#### [What the task asks]
The entries shown below should be output exactly as they appear.

#### [Records for processing]

Lemma defensive_adaptations_key_error_witness :
  let s := set_defense_framework
             (delete SANITIZATION (_initialize_defenses (Config.defense Config.default)))
             (new_EvolvableSeed "TestSeed" Config.default) in
  let exploits := [Exploit.mk INPUT_VALIDATION "probe" (VStr "x") LOW 1 false
                     "Passed validation"] in
  exists c' s',
    defense_framework s !! c' = None /\
    _apply_defensive_adaptations [] exploits s = (Raise ("'" +:+ value c' +:+ "'"), s').
Proof.
  intros s exploits.
  apply (defensive_adaptations_key_error [] exploits s INPUT_VALIDATION
           [SANITIZATION; BOUNDS_ENFORCEMENT] SANITIZATION).
  - vm_compute. left.
  - reflexivity.
  - left.
  - vm_compute. reflexivity.
Defined.

(** ** Bookkeeping of a generation and of the cycle *)

Lemma run_generation_record (gen : Z) (o : EvolutionOrchestrator) :
  patterns_safe o ->
  exists report o',
    run_generation gen o = (Ok report, o') /\
    evolution_log o' = evolution_log o ++ [report] /\
    evolution_history (seed o') = evolution_history (seed o) ++ [report] /\
    generation (seed o') = gen /\
    generation_number (red_team o') = gen /\
    code_iteration_count o'
    = code_iteration_count o + GenerationReport.code_iterations report /\
    0 <= GenerationReport.code_iterations report /\
    GenerationReport.generation report = gen /\
    GenerationReport.phase report = VERIFICATION /\
    GenerationReport.defenses_snapshot report
    = get_snapshot (defense_framework (seed o')) /\
    metrics_collector o' = metrics_collector o /\
    max_generations o' = max_generations o /\
    name (seed o') = name (seed o) /\
    seed_config (seed o') = seed_config (seed o).
Proof.
  intros Hsafe. destruct o as [sd rt eng mc mg elog cic].
  unfold patterns_safe in Hsafe. cbn [seed red_team] in Hsafe.
  unfold run_generation.
  erewrite bind_Ok by reflexivity. cbn [fst snd seed red_team adaptation_engine
    metrics_collector max_generations evolution_log code_iteration_count].
  destruct (execute_suite_Ok (sd, set_generation_number gen rt))
    as (exploits & ps & sd1 & Hsuite & Hvec & Hpat & Hev1).
  cbn [snd fst attack_patterns set_generation_number] in *.
  erewrite bind_Ok; [|unfold on_red_team; eapply (zoom_Ok _ _ execute_suite);
                      cbn [seed red_team]; exact Hsuite].
  cbn [fst snd seed red_team adaptation_engine metrics_collector max_generations
       evolution_log code_iteration_count].
  destruct (_apply_defensive_adaptations_Ok (analyze_results exploits) exploits sd1)
    as (fixes & sd2 & Hfix & Hev2).
  { apply (strategy2_safe_evolves _ sd); [done|].
    intros d cs Hd. apply failed_defenses_targets in Hd. rewrite Hvec in Hd.
    by apply Hsafe. }
  erewrite bind_Ok; [|unfold on_seed; eapply (zoom_Ok seed); cbn [seed]; exact Hfix].
  erewrite bind_Ok by reflexivity.
  erewrite bind_Ok;
    [|unfold on_adaptation_engine; eapply (zoom_Ok _ _ (adapt_patterns exploits));
      apply adapt_patterns_Ok].
  cbn [fst snd seed red_team adaptation_engine metrics_collector max_generations
       evolution_log code_iteration_count attack_patterns set_attack_patterns].
  erewrite bind_Ok by reflexivity.
  erewrite bind_Ok by reflexivity.
  erewrite bind_Ok by reflexivity.
  unfold ret. eexists _, _. split; [reflexivity|].
  destruct (seed_evolves_trans _ _ _ Hev1 Hev2) as (fw' & -> & _).
  cbn. repeat split. lia.
Qed.

(** A completed [run_generation(gen)] appends its report to the
    orchestrator's log and to the seed's history, sets the seed's and the
    executor's generation number to [gen], adds the report's number of fixes
    to the running count, and leaves metrics, configuration and the maximum
    number of generations alone; the report carries [gen], the final phase,
    and the snapshot of the registry as the adaptations left it. *)
Theorem run_generation_bookkeeping (gen : Z) (o : EvolutionOrchestrator) :
  patterns_safe o ->
  exists report o',
    run_generation gen o = (Ok report, o') /\
    evolution_log o' = evolution_log o ++ [report] /\
    evolution_history (seed o') = evolution_history (seed o) ++ [report] /\
    generation (seed o') = gen /\
    generation_number (red_team o') = gen /\
    code_iteration_count o'
    = code_iteration_count o + GenerationReport.code_iterations report /\
    0 <= GenerationReport.code_iterations report /\
    GenerationReport.generation report = gen /\
    GenerationReport.phase report = VERIFICATION /\
    GenerationReport.defenses_snapshot report
    = get_snapshot (defense_framework (seed o')) /\
    metrics_collector o' = metrics_collector o /\
    max_generations o' = max_generations o /\
    name (seed o') = name (seed o) /\
    seed_config (seed o') = seed_config (seed o).
Proof. exact (run_generation_record gen o). Qed.

Lemma run_generation_bookkeeping_witness :
  exists report o',
    run_generation 7 (fresh_orchestrator Config.default 10) = (Ok report, o') /\
    evolution_log o' = [report] /\ generation (seed o') = 7.
Proof.
  destruct (run_generation_bookkeeping 7 (fresh_orchestrator Config.default 10))
    as (report & o' & E & Hlog & _ & Hgen & _).
  - apply fresh_orchestrator_safe.
  - exists report, o'. by repeat split.
Defined.

Lemma seed_evolves_alter_each f ds s :
  seed_evolves s (set_defense_framework (alter_each f ds (defense_framework s)) s).
Proof. eexists. split; [done|]. apply keeps_registered_alter_each. Qed.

#### [Answer box]
Lemma defensive_adaptations_key_error_witness :
  let s := set_defense_framework
             (delete SANITIZATION (_initialize_defenses (Config.defense Config.default)))
             (new_EvolvableSeed "TestSeed" Config.default) in
  let exploits := [Exploit.mk INPUT_VALIDATION "probe" (VStr "x") LOW 1 false
                     "Passed validation"] in
  exists c' s',
    defense_framework s !! c' = None /\
    _apply_defensive_adaptations [] exploits s = (Raise ("'" +:+ value c' +:+ "'"), s').
Proof.
  intros s exploits.
  apply (defensive_adaptations_key_error [] exploits s INPUT_VALIDATION
           [SANITIZATION; BOUNDS_ENFORCEMENT] SANITIZATION).
  - vm_compute. left.
  - reflexivity.
  - left.
  - vm_compute. reflexivity.
Defined.

(** ** Bookkeeping of a generation and of the cycle *)

Lemma run_generation_record (gen : Z) (o : EvolutionOrchestrator) :
  patterns_safe o ->
  exists report o',
    run_generation gen o = (Ok report, o') /\
    evolution_log o' = evolution_log o ++ [report] /\
    evolution_history (seed o') = evolution_history (seed o) ++ [report] /\
    generation (seed o') = gen /\
    generation_number (red_team o') = gen /\
    code_iteration_count o'
    = code_iteration_count o + GenerationReport.code_iterations report /\
    0 <= GenerationReport.code_iterations report /\
    GenerationReport.generation report = gen /\
    GenerationReport.phase report = VERIFICATION /\
    GenerationReport.defenses_snapshot report
    = get_snapshot (defense_framework (seed o')) /\
    metrics_collector o' = metrics_collector o /\
    max_generations o' = max_generations o /\
    name (seed o') = name (seed o) /\
    seed_config (seed o') = seed_config (seed o).
Proof.
  intros Hsafe. destruct o as [sd rt eng mc mg elog cic].
  unfold patterns_safe in Hsafe. cbn [seed red_team] in Hsafe.
  unfold run_generation.
  erewrite bind_Ok by reflexivity. cbn [fst snd seed red_team adaptation_engine
    metrics_collector max_generations evolution_log code_iteration_count].
  destruct (execute_suite_Ok (sd, set_generation_number gen rt))
    as (exploits & ps & sd1 & Hsuite & Hvec & Hpat & Hev1).
  cbn [snd fst attack_patterns set_generation_number] in *.
  erewrite bind_Ok; [|unfold on_red_team; eapply (zoom_Ok _ _ execute_suite);
                      cbn [seed red_team]; exact Hsuite].
  cbn [fst snd seed red_team adaptation_engine metrics_collector max_generations
       evolution_log code_iteration_count].
  destruct (_apply_defensive_adaptations_Ok (analyze_results exploits) exploits sd1)
    as (fixes & sd2 & Hfix & Hev2).
  { apply (strategy2_safe_evolves _ sd); [done|].
    intros d cs Hd. apply failed_defenses_targets in Hd. rewrite Hvec in Hd.
    by apply Hsafe. }
  erewrite bind_Ok; [|unfold on_seed; eapply (zoom_Ok seed); cbn [seed]; exact Hfix].
  erewrite bind_Ok by reflexivity.
  erewrite bind_Ok;
    [|unfold on_adaptation_engine; eapply (zoom_Ok _ _ (adapt_patterns exploits));
      apply adapt_patterns_Ok].
  cbn [fst snd seed red_team adaptation_engine metrics_collector max_generations
       evolution_log code_iteration_count attack_patterns set_attack_patterns].
  erewrite bind_Ok by reflexivity.
  erewrite bind_Ok by reflexivity.
  erewrite bind_Ok by reflexivity.
  unfold ret. eexists _, _. split; [reflexivity|].
  destruct (seed_evolves_trans _ _ _ Hev1 Hev2) as (fw' & -> & _).
  cbn. repeat split. lia.
Qed.

(** A completed [run_generation(gen)] appends its report to the
    orchestrator's log and to the seed's history, sets the seed's and the
    executor's generation number to [gen], adds the report's number of fixes
    to the running count, and leaves metrics, configuration and the maximum
    number of generations alone; the report carries [gen], the final phase,
    and the snapshot of the registry as the adaptations left it. *)
Theorem run_generation_bookkeeping (gen : Z) (o : EvolutionOrchestrator) :
  patterns_safe o ->
  exists report o',
    run_generation gen o = (Ok report, o') /\
    evolution_log o' = evolution_log o ++ [report] /\
    evolution_history (seed o') = evolution_history (seed o) ++ [report] /\
    generation (seed o') = gen /\
    generation_number (red_team o') = gen /\
    code_iteration_count o'
    = code_iteration_count o + GenerationReport.code_iterations report /\
    0 <= GenerationReport.code_iterations report /\
    GenerationReport.generation report = gen /\
    GenerationReport.phase report = VERIFICATION /\
    GenerationReport.defenses_snapshot report
    = get_snapshot (defense_framework (seed o')) /\
    metrics_collector o' = metrics_collector o /\
    max_generations o' = max_generations o /\
    name (seed o') = name (seed o) /\
    seed_config (seed o') = seed_config (seed o).
Proof. exact (run_generation_record gen o). Qed.

Lemma run_generation_bookkeeping_witness :
  exists report o',
    run_generation 7 (fresh_orchestrator Config.default 10) = (Ok report, o') /\
    evolution_log o' = [report] /\ generation (seed o') = 7.
Proof.
  destruct (run_generation_bookkeeping 7 (fresh_orchestrator Config.default 10))
    as (report & o' & E & Hlog & _ & Hgen & _).
  - apply fresh_orchestrator_safe.
  - exists report, o'. by repeat split.
Defined.

Lemma seed_evolves_alter_each f ds s :
  seed_evolves s (set_defense_framework (alter_each f ds (defense_framework s)) s).
Proof. eexists. split; [done|]. apply keeps_registered_alter_each. Qed.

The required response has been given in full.